Working data Block Start
Lemma route_of o : validateRepo (repo_of o) = true → match o with Read _ n | Comments _ n => 1 ≤ n | _ => True end →
  handleRepoAPI (match o with Report _ => "POST" | _ => "GET" end)
    ("/v1/repos/" +:+ repo_of o +:+ "/issues" +:+
       match o with Read _ n => "/" +:+ pretty n +:+ "" | Comments _ n => "/" +:+ pretty n +:+ "/comments" | _ => "" end)
  = Some (repo_of o, endpoint_of o).
Proof.
  intros Hr Hn. unfold handleRepoAPI. set (t := match o with Read _ _ => _ | _ => _ end).
  destruct (split_repo (repo_of o) t Hr) as (owner & name & E & ->). rewrite E. unfold t. destruct o; cbn [endpoint_of].
  - done.
  - change ("issues" +:+ "/" +:+ pretty number +:+ "") with ("issues" +:+ String "/" (pretty number +:+ "")).
    rewrite sapp_nil_r, split_app, split_none by (done || by apply digits_without, pretty_pos_digits). done.
  - done.
  - change ("issues" +:+ "/" +:+ pretty number +:+ "/comments") with ("issues" +:+ String "/" (pretty number +:+ String "/" "comments")).
    rewrite !split_app by (done || by apply digits_without, pretty_pos_digits). done.
Qed.

Lemma search_query_full i k : search_query i !! k ≠ Some [].
Proof.
  unfold search_query, set_text. repeat case_match; intros E; repeat (apply lookup_insert_Some in E as [[_ ?]|[_ E]]; [done|]);
    by apply lookup_singleton_Some in E as [_ ?].
Qed.

Lemma requests_read o q : q ∈ requests o →
  requests o = [q] ∧ allowedRepo (Repositories cfg) (repo_of o) = true ∧ q_Authorization q = basic cfg ∧
  (validateRepo (repo_of o) = true → broker_reads base q = Some (repo_of o, endpoint_of o, query_of o)) ∧
  match o with Report _ => ∃ r, q_Body q = Some (marshal_issue r) ∧ proper r | _ => q_Body q = None end.
Proof.
  destruct o as [i|repo n|i|repo n]; cbn [requests].
  - unfold ReportIssue. destruct (report cfg i) as [[repo r]|] eqn:E; [|by intros ?%not_elem_of_nil].
    apply reported_ok in E as (-> & Ha & Hp). unfold postIssue, issuePath.
    destruct (validateRepo (trim_space (in_Repo i))) eqn:Hr; [|by intros ?%not_elem_of_nil].
    pose proof (λ q, exchange_sent d_result "POST" (issueListPath (trim_space (in_Repo i))) (Some (marshal_issue r)) q) as He.
    destruct (exchange _ _ _ _ _ _) as [sent res]. cbn in *. intros [-> ->]%He. split_and!; [done|done|done| |by exists r].
    intros _. rewrite <- (sapp_nil_r (issueListPath _)).
    apply (reads_plain base "POST" _ "" IssueCreate ∅ ""); [done|done|done| |by left]. intros. by apply (route_of (Report i)).
  - intros Hq. pose proof (numbered_sent _ _ _ _ Hq) as (E & Ha & Hn). unfold GetIssue in *. rewrite E in Hq |- *.
    unfold getJSON in *. apply exchange_sent in Hq as [-> ->]. split_and!; [done|done|done| |done]. intros Hr.
    rewrite <- (sapp_nil_r (issueNumberPath _ _)). apply reads_numbered; [done|done|by left|by apply (route_of (Read repo n))].
  - unfold SearchIssues. cbv zeta. destruct (allowedRepo _ _) eqn:Ha; cbn [negb]; [|by intros ?%not_elem_of_nil].
    destruct (List.find _ _); [by intros ?%not_elem_of_nil|]. unfold getJSON. intros [-> ->]%exchange_sent.
    split_and!; [done|done|done| |done]. intros Hr. cbn [repo_of] in *.
    apply (reads_plain base "GET" _ "" IssueList (search_query i) (Encode (search_query i))); [done|done| | |by right].
    + apply ParseQuery_Encode, search_query_full.
    + intros. by apply (route_of (Search i)).
  - intros Hq. pose proof (numbered_sent _ _ _ _ Hq) as (E & Ha & Hn). unfold ListIssueComments in *. rewrite E in Hq |- *.
    unfold getJSON in *. apply exchange_sent in Hq as [-> ->]. split_and!; [done|done|done| |done]. intros Hr.
    apply reads_numbered; [done|done|by right|by apply (route_of (Comments repo n))].
Qed.

(** C37: whatever the broker answers, a call of the reporter sends at most one
    request, and only for a repository of its configuration.  The broker's
    router and its parsers of paths, queries and credentials read back from it
    exactly what the reporter meant: the endpoint, the repository, the query and
    the reporter's own agent.  A report's title and body are within the bounds,
    its labels are distinct and configured ones, the forced label among them, and
    it carries the agent and a key. *)
Theorem reports_understood o q : q ∈ requests o →
  requests o = [q] ∧ (∃ item, item ∈ Repositories cfg ∧ equal_fold item (repo_of o) = true) ∧
  (validateRepo (repo_of o) = true → broker_reads base q = Some (repo_of o, endpoint_of o, query_of o)) ∧
  (∀ bcfg agent, registered bcfg agent →
     AuthenticateAgent {["Authorization" := [q_Authorization q]]} bcfg = Some (agent, BrokerAgentID cfg)) ∧
  match o with Report _ => ∃ r, q_Body q = Some (marshal_issue r) ∧ proper r | _ => q_Body q = None end.
Proof.
  intros Hq. destruct (requests_read o q Hq) as (? & Ha & -> & ? & ?). split_and!; try done; [by apply allowed_item|].
  intros. by apply auth_reads.
Qed.
End Reports.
Working data Block End
Return exactly the line that contains "request, and only" and every line after it, through the last line of the records.

    request, and only for a repository of its configuration.  The broker's
    router and its parsers of paths, queries and credentials read back from it
    exactly what the reporter meant: the endpoint, the repository, the query and
    the reporter's own agent.  A report's title and body are within the bounds,
    its labels are distinct and configured ones, the forced label among them, and
    it carries the agent and a key. *)
Theorem reports_understood o q : q ∈ requests o →
  requests o = [q] ∧ (∃ item, item ∈ Repositories cfg ∧ equal_fold item (repo_of o) = true) ∧
  (validateRepo (repo_of o) = true → broker_reads base q = Some (repo_of o, endpoint_of o, query_of o)) ∧
  (∀ bcfg agent, registered bcfg agent →
     AuthenticateAgent {["Authorization" := [q_Authorization q]]} bcfg = Some (agent, BrokerAgentID cfg)) ∧
  match o with Report _ => ∃ r, q_Body q = Some (marshal_issue r) ∧ proper r | _ => q_Body q = None end.
Proof.
  intros Hq. destruct (requests_read o q Hq) as (? & Ha & -> & ? & ?). split_and!; try done; [by apply allowed_item|].
  intros. by apply auth_reads.
Qed.
End Reports.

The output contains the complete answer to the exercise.